2019 is gearing up to be the year of REIT consolidations based on the prevailing belief that “bigger is better”.
The latest proposed merger is between Frasers Logistics & Industrial Trust (SGX: BUOU), or FLT, and Frasers Commercial Trust (SGX: ND8U), or FCOT, which will happen via a trust scheme.
This news comes hot on the heels of three other mega REIT mergers that have occurred this year alone.
What’s at stake
FCOT’s portfolio of six properties is shown below.
Source: FLT-FCOT Merger Presentation Slides
In a nutshell, FLT will acquire all units of FCOT for a total consideration of S$1.68 per FCOT unit, based on S$0.151 in cash per FCOT unit and 1.233 new units of FLT.
The arrangement implies a gross exchange ratio of 1.355x based on an issue price of S$1.24 per unit of FLT ($0.151 divided by $1.24 equals to 0.122. Add this to 1.233 to get 1.355). The consideration of S$1.68 for FCOT is a slight premium of 3.5% to its one-month volume-weighted average price.

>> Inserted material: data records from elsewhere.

(** * BRAD planner / gene-database dispatcher: a shallow embedding

    The development follows four source files of the repository:
    - [BRAD/planner.py]            ([planner], [response2processes]);
    - [BRAD/geneDatabaseCaller.py] ([geneDBRetriever], [parse_llm_response],
      [getTablesFormatting]);
    - [BRAD/rag.py]                ([getPreviousInput], [getInputDocumentJSONs],
      [getDocumentSimilarity]);
    - [app.py]                     ([allowed_file],
      [parse_log_for_process_display], [upload_file], [remove_open_sessions]).

    Python values are modelled as follows.
    - A [str] is a list of Unicode code points ([N]).
    - A [dict] used as a map ([chatstatus['process']]) is a [gmap].
    - A raised exception is a constructor of an explicit outcome type; the
      session object that every stage mutates in place is threaded through
      a state-and-exception monad. *)

From Stdlib Require Import NArith ZArith QArith Ascii String List Sorted Lia Bool.
From stdpp Require Import gmap strings list sorting.
Import ListNotations.

Local Open Scope N_scope.
Local Open Scope list_scope.

(** ** Python strings *)

Module Py.

(** A character is a Unicode code point and a [str] a sequence of them
    (abbreviations, so that list lemmas apply as they are). *)
Abbreviation char := N (only parsing).
Abbreviation str := (list N) (only parsing).

(** A string literal of the source, as a sequence of code points. *)
Definition lit (s : string) : str := map N_of_ascii (list_ascii_of_string s).

Definition newline : char := 10.
Definition comma : char := 44.
Definition squote : char := 39.
Definition dquote : char := 34.

(** [str.isspace] on one code point: the characters [str.strip()] removes. *)
Definition isspace (c : char) : bool :=
  ((9 <=? c) && (c <=? 13)) || ((28 <=? c) && (c <=? 32))
  || (c =? 133) || (c =? 160) || (c =? 5760)
  || ((8192 <=? c) && (c <=? 8202))
  || (c =? 8232) || (c =? 8233) || (c =? 8239) || (c =? 8287) || (c =? 12288).

(** [s.startswith(p)] *)
Fixpoint startswith (s p : str) {struct p} : bool :=
  match p, s with
  | [], _ => true
  | _ :: _, [] => false
  | a :: p', b :: s' => (a =? b) && startswith s' p'
  end.

(** [sub in s] *)
Fixpoint contains (sub s : str) : bool :=
  startswith s sub ||
  match s with
  | [] => false
  | _ :: s' => contains sub s'
  end.

(** [s.replace(old, new)] for a non-empty [old], which is what every call
    site passes.  Occurrences are taken leftmost first and do not overlap:
    [skip] counts the characters of the current occurrence still to be
    passed over. *)
Fixpoint replace_from (old new : str) (skip : nat) (s : str) : str :=
  match s with
  | [] => []
  | c :: s' =>
      match skip with
      | S k => replace_from old new k s'
      | O =>
          if startswith s old
          then new ++ replace_from old new (length old - 1) s'
          else c :: replace_from old new 0 s'
      end
  end.

Definition replace (s old new : str) : str := replace_from old new 0 s.

(** [s.split(sep)] for a non-empty [sep]; the result is never empty. *)
Fixpoint split_from (sep : str) (skip : nat) (s : str) : list str :=
  match s with
  | [] => [[]]
  | c :: s' =>
      match skip with
      | S k => split_from sep k s'
      | O =>
          if startswith s sep
          then [] :: split_from sep (length sep - 1) s'
          else match split_from sep 0 s' with
               | seg :: rest => (c :: seg) :: rest
               | [] => [[c]]
               end
      end
  end.
(** [min_growth >= max_growth]: no exception, the result is [None]. *)
Lemma C5_counterexample :
  (r_terminal_growth_rate ex_query_empty
   <? r_discount_rate ex_query_empty)%float = true /\
  growth_grid ex_query_empty = Ok [] /\
  reverse_dcf float_pow_model ex_query_empty = Ok None.
Proof. repeat split; vm_compute; reflexivity. Qed.

Lemma C6_invalid_shape_raises_witness :
  calculate_dcf float_pow_model ex_no_years = Raise IndexError.
Proof.
  apply (C6_invalid_shape_raises float_pow_model ex_no_years).
  left. cbn. lia.
Defined.

(** A NaN tax rate is not rejected: the call returns a NaN valuation. *)
Lemma C6_counterexample :
  is_nan (tax_rate ex_nan_tax) = true /\
  exists r : dcf_result,
    calculate_dcf float_pow_model ex_nan_tax = Ok r /\
    is_nan (enterprise_value r) = true /\ is_nan (terminal_value r) = true.
Proof. split; [reflexivity|]. eexists. repeat split; reflexivity. Qed.

Lemma C7_zero_perturbation_witness :
  exists row : sens_row,
    sensitivity_row float_pow_model untyped_dcf_model ex_base_inputs 592
      "initial_revenue" (VInt 1024) (VFloat 0) = Ok row /\
    is_zero (value_change row) = true.
Proof.
  destruct (C7_zero_perturbation float_pow_model untyped_dcf_model
              ex_base_inputs
              (from_ok no_result
                 (call_calculate_dcf float_pow_model untyped_dcf_model
                    ex_base_inputs))
              "initial_revenue" (VInt 1024) (VFloat 0))
    as (row & Hrow & _ & Hz & _); try (vm_compute; reflexivity).
  - right. split; [reflexivity|]. split; [discriminate|].
    eexists. vm_compute. reflexivity.
  - exists row. split; [exact Hrow|exact Hz].
Defined.

(** Sweeping [years] by 0% multiplies the int by a float; the forecast length
    is then no int and the call raises.  Sweeping a tuple of margins by 0%
    multiplies the tuple by a float, which raises as well. *)
Lemma C7_counterexample :
  (exists r : dcf_result,
      call_calculate_dcf float_pow_model untyped_dcf_model ex_base_inputs
      = Ok r /\
      is_finite (enterprise_value r) = true /\
      is_zero (enterprise_value r) = false) /\
  ex_base_inputs !! "years" = Some (VInt 2) /\
  sensitivity_row float_pow_model untyped_dcf_model ex_base_inputs 592
    "years" (VInt 2) (VFloat 0) = Raise TypeError /\
  sensitivity_analysis float_pow_model untyped_dcf_model ex_base_inputs
    ["years"] {["years" := [VFloat 0]]} = Raise TypeError /\
  (exists r : dcf_result,
      call_calculate_dcf float_pow_model untyped_dcf_model ex_tuple_inputs
      = Ok r /\
      is_finite (enterprise_value r) = true /\
      is_zero (enterprise_value r) = false) /\
  ex_tuple_inputs !! "ebit_margins" = Some (VTuple [0.5]%float) /\
  sensitivity_analysis float_pow_model untyped_dcf_model ex_tuple_inputs
    ["ebit_margins"] {["ebit_margins" := [VFloat 0]]} = Raise TypeError.
Proof.
  split; [eexists; repeat split; vm_compute; reflexivity|].
  do 3 (split; [vm_compute; reflexivity|]).
  split; [eexists; repeat split; vm_compute; reflexivity|].
  split; vm_compute; reflexivity.
Qed.

(** A series given as a tuple is accepted by [calculate_dcf], but the sweep
    multiplies it as a whole: with a float perturbation the product raises,
    where the spec has every element scaled. *)
Lemma C8_counterexample :
  is_ok (call_calculate_dcf float_pow_model untyped_dcf_model ex_tuple_inputs)
  = true /\
  ex_tuple_inputs !! "ebit_margins" = Some (VTuple [0.5]%float) /\
  spec_scaled (VTuple [0.5]%float) (VFloat 0.5) = Ok (VTuple [0.75]%float) /\
  modified_value (VTuple [0.5]%float) (VFloat 0.5) = Raise TypeError /\
  sensitivity_analysis float_pow_model untyped_dcf_model ex_tuple_inputs
    ["ebit_margins"] {["ebit_margins" := [VFloat 0.5]]} = Raise TypeError.
Proof. repeat split; vm_compute; reflexivity. Qed.

Lemma C10_candidate_denominator_witness :
  exists a : dcf_args,
    candidate_inputs ex_query 4 = Ok a /\
    revenue_growth_rates a = [4; 4]%float /\
    is_zero (discount_rate a - terminal_growth_rate a) = false.
Proof.
  destruct (C10_candidate_denominator float_pow_model ex_query 2 4)
    as (a & Ha & Hg & Hd & Ht & Hz & _); [reflexivity|reflexivity|].
  exists a. split; [exact Ha|]. split; [exact Hg|].
  rewrite Hd, Ht. exact Hz.
Defined.

(** With a discount rate of -100% every candidate evaluation raises a
    [ZeroDivisionError], from the discount factor [0.0 ** -1]. *)
Lemma C10_counterexample :
  (r_terminal_growth_rate ex_query_zero_base
   <? r_discount_rate ex_query_zero_base)%float = true /\
  growth_grid ex_query_zero_base = Ok [0; 0.25; 0.5; 0.75]%float /\
  Forall (fun g =>
            (inputs ← candidate_inputs ex_query_zero_base g;
             calculate_dcf float_pow_model inputs) = Raise ZeroDivisionError)
    [0; 0.25; 0.5; 0.75]%float /\
  reverse_dcf float_pow_model ex_query_zero_base = Raise ZeroDivisionError.
Proof.
  split; [reflexivity|]. split; [reflexivity|].
  split; [repeat constructor|reflexivity].
Qed.

(** * Further properties *)

(** ** The forward valuation *)

(** * Further properties of the forward model *)

Lemma is_ok_true {A} (r : result A) : is_ok r = true <-> exists a, r = Ok a.
Proof. destruct r; split; [by eexists|done|done|by intros [? ?]]. Qed.

Lemma is_ok_false {A} (r : result A) :
  is_ok r = false <-> exists e, r = Raise e.
Proof. destruct r; split; [done|by intros [? ?]|by eexists|done]. Qed.
Definition sampleEnv (ctx : Context) (commenting : bool)
    (results : FormattedTestResults Z) : Env Z :=
  {| process_cwd := "/repo";
     sep := "/";
     RESULTS_FILE := "/repo/jest.results.json";
     env_GITHUB_TOKEN := Some "token";
     input_GITHUB_TOKEN := EmptyString;
     input_test_command := "npx jest {{args}}";
     input_command_name := "jest";
     coverage_comment := Ok commenting;
     changes_only := Ok false;
     context := ctx;
     results_document := Ok results |}.

Definition staleComments : list IssueComment :=
  [ {| id := 3; user_login := "github-actions[bot]";
       comment_body := COVERAGE_HEADER ++ "| old |" |};
    {| id := 4; user_login := "octocat";
       comment_body := COVERAGE_HEADER ++ "| quoted |" |};
    {| id := 5; user_login := "github-actions[bot]";
       comment_body := "Deployed to staging" |} ].

(** ** Vocabulary for the properties of a whole run *)

(** The character [c] does not occur in [s]. *)
Fixpoint lacks (c : ascii) (s : string) : bool :=
  match s with
  | EmptyString => true
  | String d r => negb (Ascii.eqb d c) && lacks c r
  end.

(** The characters [Number.prototype.toString] writes for an integer. *)
Definition isNumeral (c : ascii) : bool :=
  let n := nat_of_ascii c in
  (Nat.leb 48 n && Nat.leb n 57) || Nat.eqb n 45.

Fixpoint allNumeral (s : string) : bool :=
  match s with
  | EmptyString => true
  | String c r => isNumeral c && allNumeral r
  end.

Definition isDeletion (q : Request) : bool :=
  match q with
  | IssuesDeleteComment _ _ => true
  | _ => false
  end.

Definition isPosting (q : Request) : bool :=
  match q with
  | IssuesCreateComment _ => true
  | _ => false
  end.

(** The token [run] works with. *)
Definition tokenOf {Pct} (env : Env Pct) : string :=
  match env_GITHUB_TOKEN env with
  | Some t => t
  | None => input_GITHUB_TOKEN env
  end.

(** What [run] reports once every step went through. *)
Definition verdict {Pct} (results : FormattedTestResults Pct) : option string :=
  if success results then None else Some "Some tests failed.".

(** The deletions [deletePreviousComments] sends for the comments
    [data]. *)
Definition deletionsFor (ctx : Context) (data : list IssueComment)
    : list Request :=
  map (fun c => IssuesDeleteComment (context_repo ctx) (id c))
      (filter isPreviousComment data).

(** The order in which a run sends its requests: nothing; or the check
    alone; or the check, the listing and deletions; or those followed by
    one posting. *)
Definition InRunOrder (sent : list Request) : Prop :=
  sent = []
  \/ exists payload,
       sent = [ChecksCreate payload]
       \/ exists r issue deletions,
            Forall (fun q => isDeletion q = true) deletions
            /\ (sent = ChecksCreate payload
                         :: IssuesListComments r 100 issue :: deletions
                \/ exists comment,
                     sent = (ChecksCreate payload
                             :: IssuesListComments r 100 issue :: deletions
                             ++ [IssuesCreateComment comment])%list).

(** ** More sample inputs

    Environments with a missing token, a switch that does not parse and a
    test command without placeholder; a client that rejects the check and
    one that rejects deletions; a failed run without messages. *)

Definition emptyTokenEnv (results : FormattedTestResults Z) : Env Z :=
  {| process_cwd := "/repo";
     sep := "/";
     RESULTS_FILE := "/repo/jest.results.json";
     env_GITHUB_TOKEN := Some EmptyString;
     input_GITHUB_TOKEN := "token";
     input_test_command := "npx jest {{args}}";
     input_command_name := "jest";
     coverage_comment := Ok true;
     changes_only := Ok false;
     context := pullContext;
     results_document := Ok results |}.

This premium can be viewed as icing on the cake, considering that FCOT had already clocked a strong performance of over 20% year-to-date.
Of course, each REIT merger needs to be separately assessed on its own merits. As investors, we cannot assume that a bigger REIT is always better.
The sponsor for both REITs is Frasers Property Limited (SGX: TQ5), or FPL. FPL has proposed this merger as a way to create an enlarged REIT with more muscle and recognition in the financial markets. In addition to this merger, the enlarged REIT also proposes to acquire the remaining 50% interest in Farnborough Business Park for a sum of 90.1 million pounds (£).
As a unitholder of FLT, I would like to share five reasons why I think the FLT-FCOT merger is a great deal for investors.
1. DPU and NAV accretion
One of the key reasons why investors choose REITs is for their income consistency and stability.
The good news is that the merger cum acquisition is expected to lift distribution per unit (DPU) for FY2019 by 2.2% from S$0.0722 to S$0.0738. In addition, the merger will add on six quality assets in Singapore (two properties), Australia (three properties) and the UK (one property) to FLT’s enlarged portfolio, boosting the net asset value (NAV) of the REIT by 9.5% from S$0.95 to S$1.04.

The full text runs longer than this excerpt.